How much is the data on your computer worth to you? If that’s a difficult question to answer, let me rephrase it: how long would it take to obtain the data on your computer if you lost it suddenly, and what is that time worth to you? It’s worth investing at least that much in a backup solution.
A lot of people will not have much critical data on their system. Maybe photos that hold sentimental value and a couple of documents they’re working on, but nothing catastrophic. These days, chances are those photos are synced to a cloud backup solution like iCloud or Google Photos. It’s…an okay solution. Not great, but it’s something. Many people don’t even have a cloud backup solution. Then their hard disk dies and their photos are gone, and they’re upset. Or they’re working on the next great revision of The Pepperwood Chronicles, and are a victim of a ransomware attack. All of this is entirely preventable. A backup is not a lot of trouble to maintain, but it saves you from a world of trouble when your data is gone for whatever reason. Think of backup like insurance or savings: you hope you never have to use it, but you’re glad to know it’s there. If your data isn’t backed up, you don’t own it, you’re leasing it from fate.
If I still haven’t convinced you that you need a backup, consider that most backup solutions are cheap or free, and maybe that will incline you towards it. The general recommendation is the 3-2-1 rule: at least 3 copies of your data in at least two kinds of media, and at least one copy must be offsite. The first part is pretty simple; the second part means that if one copy of your data is on your laptop, making a copy of it in a different directory does not count as a backup. If you have one copy on an external hard disk, that would count, but another copy on a second hard disk doesn’t. This is because your backup can also fail: hard disks can and do fail over time, sometimes without warning. Further, there’s the issue of bit rot, so multiple backups on different media is a good idea. The offsite backup is for catastrophic cases: your house burns down, you took your data with you on a cruise and the ship sunk, that kind of thing. A less extreme use case is that you want access to your data from a different device–an offsite backup is a great way to achieve this.

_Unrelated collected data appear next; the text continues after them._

(** * Kaspa REST gateway: the handlers of its routes

    A shallow embedding of the routes of the gateway that do more than
    forward a request:

    - the three variants of [POST /createTransaction]: the multi-UTXO
      handler (greedy accumulation of inputs, change output guarded by a
      minimum), module [MultiUtxo]; the single-UTXO handler of
      [src/index.js], module [SingleUtxo]; and the variant that signs
      nothing and replies with an unsigned transaction, module
      [Unsigned];
    - [GET /transactions/:address] of the signing variants, which flags
      the transactions of an address, and [POST /submit], module
      [Gateway].

    JavaScript values are modelled as the handlers use them: a [BigInt] is
    an integer of [Z]; a [Number] is an IEEE-754 binary64 value, taken from
    the standard library's [spec_float] with its round-to-nearest-even
    operations; strings are [string]s; the documents of the REST API that
    a handler takes apart are [json] values.  Everything outside the
    repository (the key/transaction library, the HTTP client) is an oracle
    of a [World] or [Upstream] record, and every call to it is logged in a
    trace. *)

From Stdlib Require Import ZArith List String Ascii Bool Lia.
From Stdlib Require Import Floats.SpecFloat.
From Stdlib Require Import DecimalString.
From Stdlib Require Decimal DecimalZ DecimalPos.
Import ListNotations.

Open Scope Z_scope.

(** ** JavaScript numbers *)

Module JsNumber.

(** A [Number] is a binary64 float: 53 bits of mantissa, infinities at
    exponent 1024. *)
Definition number : Type := spec_float.

Definition prec : Z := 53.
Definition emax : Z := 1024.

(** [x * y] *)
Definition mul (x y : number) : number := SFmul prec emax x y.

(** [x / y] *)
Definition div (x y : number) : number := SFdiv prec emax x y.

(** [x <= y] and [x < y]; both are false when an operand is NaN. *)
Definition leb (x y : number) : bool := SFleb x y.
Definition ltb (x y : number) : bool := SFltb x y.

(** [x >= y] is [y <= x]. *)
Definition geb (x y : number) : bool := SFleb y x.

(** [Number(z)] for a BigInt [z] (and for a decimal integer string):
    the nearest binary64 value, ties to even. *)
Definition Number_of_BigInt (z : Z) : number :=
  binary_normalize prec emax z 0 false.

(** The mathematical value of a finite number as a signed mantissa. *)
Definition signed (s : bool) (m : positive) : Z := cond_Zopp s (Zpos m).

(** [Math.floor(x)]: numbers with a non-negative exponent are integers
    already; zeros, infinities and NaN are returned unchanged. *)
Definition Math_floor (x : number) : number :=
  match x with
  | S754_finite s m e =>
      if 0 <=? e then x
      else Number_of_BigInt (signed s m / 2 ^ (- e))
  | _ => x
  end.

(** [BigInt(x)] for a Number [x]: the integer [x] denotes; a RangeError
    ([None]) when [x] is NaN, an infinity or not an integer. *)
Definition BigInt_of_number (x : number) : option Z :=
  match x with
  | S754_zero _ => Some 0
  | S754_finite s m e =>
      if 0 <=? e then Some (signed s m * 2 ^ e)
      else if (Zpos m mod 2 ^ (- e) =? 0)
           then Some (signed s m / 2 ^ (- e))
           else None
  | S754_infinity _ | S754_nan => None
  end.

(** The integer part [floor x] of a finite number, in [Z]. *)
Definition floorZ (x : number) : option Z :=
  match x with
  | S754_zero _ => Some 0
  | S754_finite s m e =>
      Some (if 0 <=? e then signed s m * 2 ^ e else signed s m / 2 ^ (- e))
  | S754_infinity _ | S754_nan => None
  end.

(** Zeros, NaN and the numbers with a clear sign bit. *)
Definition nonneg (x : number) : bool :=
  match x with
  | S754_zero _ | S754_nan => true
  | S754_infinity s | S754_finite s _ _ => negb s
  end.

(** Numeric literals of the sources. *)
Definition lit_0 : number := S754_zero false.
Definition lit_1e8 : number := Number_of_BigInt 100000000.
Definition lit_100000 : number := Number_of_BigInt 100000.
(** [0.02]: the binary64 value nearest to 2/100. *)
Definition lit_0_02 : number :=
  div (Number_of_BigInt 2) (Number_of_BigInt 100).

(** A decimal literal [n / 10^k], correctly rounded (both operands of
    the division are exact). *)
Definition decimal (n : Z) (k : Z) : number :=
  div (Number_of_BigInt n) (Number_of_BigInt (10 ^ k)).

End JsNumber.

Import JsNumber.

(** ** Regular expressions *)

Module Regex.

(** The patterns of the sources are anchored at both ends ([^...$]) and
    are sequences of literal text and of quantified character classes
    [[...]{lo,hi}]; a class is a list of character ranges. *)
Definition char_range : Type := (ascii * ascii)%type.

Inductive atom : Type :=
| Literal (text : string)
| ClassRepeat (cls : list char_range) (lo hi : nat).

Definition pattern : Type := list atom.

Definition in_range (c : ascii) (r : char_range) : bool :=
  (nat_of_ascii (fst r) <=? nat_of_ascii c)%nat
  && (nat_of_ascii c <=? nat_of_ascii (snd r))%nat.

Definition in_class (cls : list char_range) (c : ascii) : bool :=
  existsb (in_range c) cls.

Fixpoint strip_prefix (p s : string) : option string :=
  match p, s with
  | EmptyString, _ => Some s
  | String a p', String b s' =>
      if Ascii.eqb a b then strip_prefix p' s' else None
  | String _ _, EmptyString => None
  end.

Definition at_end (s : string) : bool :=
  match s with EmptyString => true | String _ _ => false end.

(** A backtracking matcher for [cls{lo,hi}] followed by the rest [k] of
    the pattern: consume a character of the class while allowed, and
    fall back to stopping here once [lo] characters were taken. *)
Fixpoint class_repeat (cls : list char_range) (lo hi : nat)
         (k : string -> bool) (s : string) : bool :=
  let stop := match lo with O => k s | S _ => false end in
  match hi with
  | O => stop
  | S hi' =>
      match s with
      | String c s' =>
          (in_class cls c && class_repeat cls (Nat.pred lo) hi' k s')
          || stop
      | EmptyString => stop
      end
  end.

Fixpoint match_from (atoms : pattern) (s : string) : bool :=
  match atoms with
  | [] => at_end s
  | Literal text :: rest =>
      match strip_prefix text s with
      | Some s' => match_from rest s'
      | None => false
      end
  | ClassRepeat cls lo hi :: rest =>
      class_repeat cls lo hi (match_from rest) s
  end.

(** [re.test(s)] for an anchored pattern without flags. *)
Definition test (re : pattern) (s : string) : bool := match_from re s.

End Regex.

(** [/^kaspa:[a-z0-9]{61,63}$/] *)
Definition kaspaRegex : Regex.pattern :=
  [ Regex.Literal "kaspa:";
    Regex.ClassRepeat [("a", "z"); ("0", "9")]%char 61 63 ].

(** ** Data of a request *)

(** Values whose shape is decided upstream (fields of JSON answers). *)
Inductive value : Type :=
| Undefined
| Null
| Num (n : number)
| Str (s : string).

(** The request body.  A field is [None] when it is [undefined]; the
    addresses and the key are strings, [amount] and [fee] are Numbers
    (bodies with other JSON types in these fields are not modelled). *)
Record Body : Type := {
  senderAddress : option string;
  recipientAddress : option string;
  amount : option number;
  fee : option number;
  privateKey : option string
}.

(** An entry of the ledger's answer to [/addresses/<a>/utxos]:
    [outpoint.transactionId], [outpoint.index], [utxoEntry.amount] (a
    decimal integer) and [utxoEntry.scriptPublicKey.scriptPublicKey]. *)
Record Utxo : Type := {
  u_transactionId : string;
  u_index : Z;
  u_amount : Z;
  u_scriptPublicKey : string
}.

(** Objects of the transaction library: they hold what the handler hands
    to their constructors; [tx.addInput] and [tx.addOutput] append to the
    lists of the transaction, and [o.satoshis] and the hexadecimal form of
    [o.script] read back what the output was built from. *)
Record Output : Type := {
  script : string;
  satoshis : number
}.

Record Input : Type := {
  prevTxId : string;
  outputIndex : Z;
  input_script : string;
  sequenceNumber : Z;
  output : Output
}.

Record Transaction : Type := {
  version : Z;
  inputs : list Input;
  outputs : list Output
}.

(** The REST payload posted to [/transactions]. *)
Record SignedInput : Type := {
  previousOutpoint : string * Z;
  signatureScript : string;
  sequence : Z;
  sigOpCount : Z
}.

Record PayloadOutput : Type := {
  po_amount : number;
  po_version : Z;
  po_scriptPublicKey : string
}.

Record Payload : Type := {
  p_version : Z;
  p_inputs : list SignedInput;
  p_outputs : list PayloadOutput;
  lockTime : Z;
  subnetworkId : string;
  allowOrphan : bool
}.

(** What a handler can throw into its [catch]: the RangeError of a failed
    [BigInt(...)], or an error of the library or of the HTTP client. *)
Inductive js_error : Type :=
| RangeError
| External (details : string).

(** The replies of the route. *)
Inductive response : Type :=
| BadRequest (error : string)
| ServerError (details : js_error)
| Success (transactionId rawTransaction : value)
          (transferredAmount chargedAmount : string)
          (walletBalance : value).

Your backup solution is your own, but I will share mine. All my files are on my laptop or on iCloud Drive (copy #1). The files on my laptop are backed up using Time Machine to an external SSD, and the files in iCloud are backed up using rsync to a second SSD (copy #2). All of this data is backed up using Backblaze B2 to their cloud (copy #3). Backblaze runs in the background, automatically backing up data for me, and I run my Time Machine backups about once every 10 days. In the worst case, my backups are 10 days out of date, which is still better than being nonexistent.
There are alternatives, of course. You could use a cloud storage solution like Google Drive or Amazon S3 for your offsite backup. You could use Carbon Copy Cloner instead of Time Machine. If speed isn’t a priority, you could use external HDDs, which are usually cheaper per GB.